By using his DPA authority, with the necessary funding appropriated by Congress, the White House said, President Biden is enabling the federal government to invest in companies that can build clean energy facilities, expand clean energy manufacturing, process clean energy components, and install clean energy technologies for consumers.
When it comes to solar photovoltaic energy, supporting a secure, stable, diversified and competitive solar supply chain will “increase national security, promote energy independence, help to address the urgent threat of climate change, and drive down energy costs for American consumers.”
The White House went on to say that by expanding the domestic production of transformers and critical grid components, the United States would immediately enhance its domestic energy security, decrease vulnerability of U.S. infrastructure, and ultimately support climate security and stability worldwide.

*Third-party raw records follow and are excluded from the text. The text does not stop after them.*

(* ===== verification/Prelude.v ===== *)
(** * Re-XVapor: verification of the kernel's core

    Re-XVapor (src/kernel) is a small Unix kernel in C, descended from xv6 and
    extended with threads, Linux signals, futexes, mmap, a virtual file system
    and lwext4.  This library models the kernel's own logic as executable
    definitions and proves what each part promises.  The RISC-V build is the one
    modelled.

    ** The program and its model

    A component is a file with its data and operations; where the proofs are
    long they are in files of their own next to it.

    - [Prelude]: wrap-around of C integers; the monad [E] of code that changes a
      state, panics, faults, or runs out of fuel; its weakest precondition [wp]
      ("runs to the end and the result satisfies"), its rules and tactics.
    - [Mem], [CString]: byte memory with little-endian words; lib/string.c.
    - [Snprintf], [SnprintfFormat]: lib/snprintf.c; the text of numbers, of
      directives and of whole formats.
    - [Qsort], [QsortSorted]: lib/qsort.c.
    - [KTypes], [KState]: include/riscv.h and memlayout.h; memory, free list and
      held locks; symbolic addresses of kernel objects; the record of the whole
      kernel state.
    - [Spinlock]: atomic/spinlock.c on several harts, as a step relation.
    - [Kalloc], [Vm] (with [VmTree], [VmMap], [VmUser], [VmCopy], [VmTypes]):
      mm/kalloc.c and mm/vm.c, page tables in byte memory.
    - [ListHead], [Queue]: include/list.h, lib/queue.c.
    - [Sched], [Thread], [ThreadInv], [SchedSpec]: sched/sched.c, thread.c.
    - [Signal], [SigHandle]: ipc/signal.c.
    - [ProcBase], [FamilySpec], [Proc]: sched/proc.c, thread_exit.
    - [Pipe], [File]: ipc/pipe.c, fs/file.c.
    - [Mmap], [MmapSpec]: mm/mmap.c, the page-fault handler of sched/trap.c.
    - [Futex]: ipc/futex.c, include/hash.h.
    - [Sync]: atomic/cond.c, semaphore.c, sleeplock.c.
    - [Console]: arch/qemu/console.c and uart.c, with the device; lib/printf.c.
    - [Bio], [BioSpec], [BlockdevSpec]: fs/bio.c, fs/blockdev.c.
    - [VirtioDisk], [VirtioSys], [DiskSpec]: fs/virtio_disk.c, the rings it
      shares with the device, and the device as a step relation.
    - [Log], [LogSpec], [LogCrash], [TxnSpec]: fs/log.c.
    - [Path], [PathResolve]: paths and mounts of fs/vfs/vfs.c.
    - [Inode], [InodeSpec]: the inode cache of vfs.c, fs/vfs/vfs_mount.c.
    - [Xv6fs], [BallocSpec]: fs/xv6fs.c.
    - [Fd], [FileCopy], [FdSpec], [FdFiles]: syscall.c; descriptors and the calls
      on open files of fs/sysfile.c, fcntl.c, ioctl.c.
    - [SysPath]: the calls of fs/sysfile.c on paths.
    - [Ext4fs], [OpenSpec], [Ext4Spec]: fs/ext4fs.c, the glue to lwext4; opening
      files through the virtual file system.
    - [SysProc]: sysproc.c, sysother.c, ipc/syssig.c.
    - [Exec], [ExecSpec], [ExecStack]: exec.c.
    - [Trap]: sched/trap.c for RISC-V, arch/qemu/plic.c; [Procfs]: fs/procfs.c,
      fs/device.c, the mounts at boot.
    - lwext4: [Bitmap] (ext4_bitmap.c), [Crc32] (ext4_crc32.c,
      ext4_block_group.c), [Ext4Types] (the layouts of ext4_types.h, the
      superblock and the block groups), [Ext4Inode] (ext4_inode.c), [Ext4Dir]
      (a directory block, ext4_dir.c), [Ext4Meta] (checksums and numbering of
      ext4_fs.c, ext4_balloc.c, ext4_ialloc.c), [Ext4Hash] (ext4_hash.c),
      [Ext4Extent] (a leaf of the extent tree, ext4_extent.c).

    Components call each other as the code does: threads and processes sleep
    through the scheduler and its queues, pipes and futexes on threads, files on
    pipes and file systems, the file system on the log, the log on the block
    cache.  Locks are the spinlocks of [KTypes]: taking a held lock and
    releasing a free one panic, so every theorem that a routine runs to its end
    says it uses its locks properly; [Spinlock] shows these two operations to be
    what atomic/spinlock.c does when no other hart competes, and mutual
    exclusion when others do.

    State.  Memory whose layout matters (free pages, page tables, user pages,
    path buffers, signal frames) is bytes.  Other objects are records, tables
    are functions from indices, objects allocated from a page are in maps by the
    address of the page: after kfree the entry is gone and a stale pointer
    faults.  List nodes embedded in structures are symbolic addresses ([lptr]) in
    a heap of next and prev links, so that aliasing of lists is kept.  The disk
    is its initial image and the sequence of block writes done since.

    ** What the theorems show

    - memory: kinit, kalloc and kfree partition the pages ([Kalloc]); mappages,
      uvmunmap, uvmalloc, uvmcopy and the user copies do what they should to
      the map from virtual pages to entries and to user bytes, with every
      failure accounted for; from any state the routines keep memory well typed
      and give back their locks;
    - scheduling: every thread that does not run is in the queue of its state;
      the scheduler serves them in order; sleep and wakeup hand over without a
      lost wakeup; queues refine lists;
    - processes: the circle of siblings refines a list of children; regions
      stay disjoint under mmap;
    - signals, futexes, pipes and files: pending queues, frames that sigreturn
      undoes, bytes in order, counts that balance;
    - storage: the block cache is a coherent view of the disk, commit is atomic
      under a crash between any two block writes, recovery is idempotent; block
      allocation and the inode cache keep their tables consistent; paths are
      resolved as a stack of names; a read of the disk sees the last write the
      driver accepted, and the driver refines a disk with a queue;
    - traps, devices and calls: the return to user mode and a tick of the timer;
      a system call from the trap to the return; the console edits lines; the
      calls on descriptors refine operations on a table with counted references;
      formatted output writes the text of its format and reads back;
    - programs: execve loads the segments of a file and builds the stack it
      starts with; qsort sorts with any comparison that orders;
    - lwext4: the table-driven checksums compute the bit-by-bit ones, the block
      groups partition the blocks, a directory block refines a table from names
      to inodes, a leaf of the extent tree refines a map of blocks;
    - where the code does not do what it means to, the theorem states what it
      does (the wake of a futex, bmap's indirect blocks, F_SETFD, setpgid, a
      console whose output is full, a write the disk driver drops).

    ** Bounds and fuel

    A loop over a count or a table recurses on it.  A walk along a list takes the
    number of nodes of the heap as its bound, a scan of a string a bound on its
    length; a chain of descriptors the size of the ring and one more, the loop
    over completed requests the size of the ring, the digits of a number the
    size of their array; a blocking loop takes a bound on the number of sleeps,
    a poll of a device one on the number of reads.  Running out
    is the outcome [nofuel], which [wp] excludes: the theorems prove that the
    routine returns within the bound.  Integers are kept at their width by
    [wrap] and [sint] where the code can overflow.

    ** Parameters

    swtch (swtch.S) is what the rest of the system does while a thread is off
    the processor; the theorems that mention it hold for every swtch that keeps
    the stated invariant.  The end of the kernel image, the operations of file
    systems and devices behind function pointers, the clock, what a read of a
    device register answers, the table of system calls, and printing are
    arguments too, and so are lwext4's calls on files where the kernel's own code
    uses them, with classes that state what the code relies on, and the
    comparison of qsort.  The log and the block cache take a transfer of the disk as
    done when it returns; the driver itself does not wait for writes.

    ** Not modelled

    Of lwext4, a vendored library, what works on one block in memory is modelled;
    its journal, block cache, mounting, and what walks over blocks of the device
    (fs/ext4.c and the rest of fs/ext4_*.c) are not. Boot and the LoongArch half
    (a second architecture, AHCI, device tree) set up machines.  User programs
    are not part of the kernel. *)
From stdpp Require Export base list strings numbers option functions gmap fin_maps.
From Stdlib Require Export ZArith Lia.
#[global] Open Scope Z_scope.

Finally, the president said by leaning on the DPA and bolstering the domestic production of heat pumps, insulation electrolyzers and fuel cells, the United States will limit “the U.S. reliance” on adversaries such as Russia for oil and gas, and building retrofits can reduce energy use by 50% or more.
Commerce Secretary Gina Raimondo said on Monday that “diversifying our energy sources and responding to the climate crisis have never been more urgent, and solar energy is an essential component of meeting those needs.”
“As we invest in expanding domestic solar manufacturing and strengthening supply chains to protect our long-term energy security, imported solar panels remain an important component to addressing the immediate demands of bringing additional energy sources online and addressing the energy needs of the American people,” she said.
“I remain committed to upholding our trade laws and ensuring American workers have a chance to compete on a level playing field,” Raimondo said. “The president’s emergency declaration ensures America’s families have access to reliable and clean electricity while also ensuring we have the ability to hold our trading partners accountable to their commitments.”
Heather Zichal, CEO of the American Clean Power Association, applauded the moves by Biden, predicting they would “rejuvenate the construction and domestic manufacturing of solar power by restoring predictability and business certainty.”
“Biden’s proclamation today to use the full power of executive authority to jumpstart the domestic solar industry is a bold act of leadership,” Zichal continued. “It recognizes the immediate need to protect middle-class American jobs, promote U.S. energy independence, protect consumers from rising electricity bills in the face of inflation, and stay true to his climate commitments.”
For Energy Secretary Jennifer Granholm, the calculus behind Monday’s decisions regarding clean energy was simple.
“For too long the nation’s clean energy supply chain has been over-reliant on foreign sources and adversarial nations,” Granholm said. “With the new DPA authority, DOE can help strengthen domestic solar, heat pump and grid manufacturing industries while fortifying America’s economic security and creating good-paying jobs, and lowering utility costs along the way.”